Arrhenatherum elatius (L.) P.Beauv.
ex J.Presl & C.Presl,
Spenn. in Fl. Friburg. 1: 113 (1825).
Arrhenatherum elatius (L.) P.Beauv.
ex J.Presl & C.Presl,
Spenn. in Fl. Friburg. 1: 113 (1825).
Avena elatior L., Sp. Pl. 1: 79 (1753). T: Habitat in Europae
maritimus & apricis.
Arrhenatherum avenaceum (Scop.) P.Beauv.,
Ess. Agrostogr. 55, 152, 153, t. 11, fig. 5 (1812)
Illustrated in: Hubbard (1976) p. 10, 208.
Vegetative form. Perennial, erect or ascending, caespitose. Basal culm internodes swollen, or not swollen. Leaves scattered along the culms. Culms 57-180 cm high, unbranched above, 3-9 noded. Mid-culm nodes rarely sparsely hairy or glabrous (the upper often pubescent), exposed, pigmented or not pigmented, swollen or constricted. Mid-culm internodes hollow, glabrous or puberulous (sparsely, immediately below the node), terete. Leaves non-auriculate. Basal leaf sheaths upwardly keeled, terete, glabrous, the same colour as the lamina or purple (slightly, at the base), with midrib prominent (near top) or with the veins equally striate, with margins free, hyaline to membranous, smooth (decaying to fibres). Ligule 0.9-2(-3) mm long, not lobed, decurrent, membranous, obscurely ciliolate or smooth, acute or obtuse or truncate, entire or erose, abaxially minutely hairy. Collar glabrous, or pilose (the hairs sparse). Distinct callus at blade-sheath junction absent. Leaf blades joining the sheath gradually, flat, linear, 130-230(-400) mm long, 4-6(-10) mm wide; adaxially glabrous or adaxially scabrous and adaxially pilose or adaxially pilose (the hairs sparse), channelled or shallowly grooved or not grooved; abaxially glabrous or abaxially scabrous, with midrib prominent; with margins scabrous, apices acute, flat (but the margins inrolled at the apex); convolute in bud.

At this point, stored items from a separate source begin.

(** X13: when the player's sample ticks are non-negative and strictly
    increasing, the round-end markers strictly increase, no two positive
    markers lie between one sample and the next (nor before the first),
    and the player's last sample is not past the last marker, every sample
    of the player that says alive lies inside a range the loop collected;
    that range is returned unless its end is 24320 ticks or more after its
    start. *)
Theorem alive_samples_are_covered {F} (parser : DemoParser F) (sid : Z) :
  let round_end_df := parse_event_round_end parser in
  let player_data :=
    DemoPOVs.player_data_of (parse_ticks_alive parser) sid in
  tick_sorted player_data →
  StronglySorted Z.lt round_end_df →
  one_round_end_per_step round_end_df (-1) (map tr_index player_data) →
  (∀ last_marker last_tick,
     last round_end_df = Some last_marker →
     last (map tr_index player_data) = Some last_tick →
     last_tick ≤ last_marker) →
  ∃ collected returned,
    DemoPOVs.collected_alive_ranges parser sid = Ok collected
    ∧ DemoPOVs.get_player_alive_ranges parser sid = Ok returned
    ∧ ∀ row, row ∈ player_data → tr_is_alive row = true →
        ∃ s e, (s, e) ∈ collected
               ∧ s ≤ tr_index row ∧ tr_index row ≤ e
               ∧ (e - s < 24320 → (s, e) ∈ returned).
Proof.
  intros round_end_df player_data Hticks Hmarkers Hdense Hreach.
  destruct (get_player_alive_ranges_Ok parser sid) as (collected & Hc & Hg).
  exists collected,
    (DemoPOVs.within_max_len collected (DemoPOVs.collected_kinds parser sid)).
  split; [exact Hc|]. split; [exact Hg|].
  assert (Hkept : ∀ s e, (s, e) ∈ collected → s ≤ e → e - s < 24320 →
                         (s, e) ∈ DemoPOVs.within_max_len collected
                                    (DemoPOVs.collected_kinds parser sid)).
  { intros s e Hin Hle Hlen. apply within_max_len_keeps.
    - apply collected_kinds_length. exact Hc.
    - exact Hin.
    - lia.
    - rewrite MAX_LEN_value. exact Hlen. }
  unfold DemoPOVs.collected_alive_ranges in Hc.
  fold round_end_df player_data in Hc.
  destruct (covered_fold round_end_df Hmarkers player_data [] (-1)
              DemoPOVs.init_state (dense_init round_end_df))
    as (_ & Hcov & Hbound); try assumption.
  { intros row Hrow. inversion Hrow. }
  { intros row Hrow. inversion Hrow. }
  { apply tick_sorted_from. exact Hticks. }
  simpl in Hcov, Hbound.
  fold (DemoPOVs.run_loop round_end_df player_data) in Hcov.
  set (st := DemoPOVs.run_loop round_end_df player_data) in *.
  intros row Hrow Halive.
  destruct (Hcov row Hrow Halive)
    as [(s & e & Hin & Hlo & Hhi)|(s & Hs & Hlo)].
  - (* covered by a range closed during the pass *)
    exists s, e.
    assert (Hcollected : (s, e) ∈ collected).
    { unfold DemoPOVs.close_last in Hc.
      destruct (DemoPOVs.start_tick st) as [s0|].
      - apply bind_Ok in Hc as (e0 & _ & [= <-]).
        apply elem_of_app. left. exact Hin.
      - injection Hc as <-. exact Hin. }
    split; [exact Hcollected|]. split; [exact Hlo|]. split; [exact Hhi|].
    apply Hkept; [exact Hcollected|lia].
  - (* covered by the range closed after the pass *)
    destruct (close_last_open _ _ _ _ _ Hs Hc) as (e & -> & Hlast & Hnone).
    exists s, e.
    assert (Hcollected : (s, e) ∈ DemoPOVs.alive_ranges st ++ [(s, e)])
      by (apply elem_of_app; right; left).
    assert (Hhi : tr_index row ≤ e).
    { specialize (Hbound row Hrow).
      destruct (last (map tr_index player_data)) as [T|] eqn:HT.
      - simpl in Hbound.
        destruct (decide (round_end_df = [])) as [Hnil|Hne].
        + specialize (Hnone Hnil). injection Hnone as <-. exact Hbound.
        + specialize (Hreach e T (Hlast Hne) eq_refl). lia.
      - apply last_None in HT. destruct player_data; [|discriminate].
        inversion Hrow. }
    split; [exact Hcollected|]. split; [exact Hlo|]. split; [exact Hhi|].
    apply Hkept; [exact Hcollected|lia].
Qed.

Reproductive organization. Plants bisexual. Rudimentary spikelets at the base of the inflorescence. Incomplete spikelets absent. Inflorescence of chasmogamous spikelets.
Inflorescence. Inflorescence a panicle, green to purple, shining, erect or nodding, contracted (i.e. narrow), to 35 mm wide, oblong or ovate, symmetrical, fully exserted. Main inflorescence axis 280-615 mm long. Peduncles 190-430 mm long, glabrous, finely ridged. Rachides 90-220 mm long, terete, glabrous or scabrous (sparsely). Pulvini absent. Primary inflorescence branches scabrous; clustered (to 8-nate), branching at the base or not branched at the base, narrowly spreading, clusters distichous, without spikelets inserted at the base. Spikelets 1-3 on a typical ultimate inflorescence branch, on first order branches or on second order branches or on third order branches, erect, spreading, subtending foliar structure often present.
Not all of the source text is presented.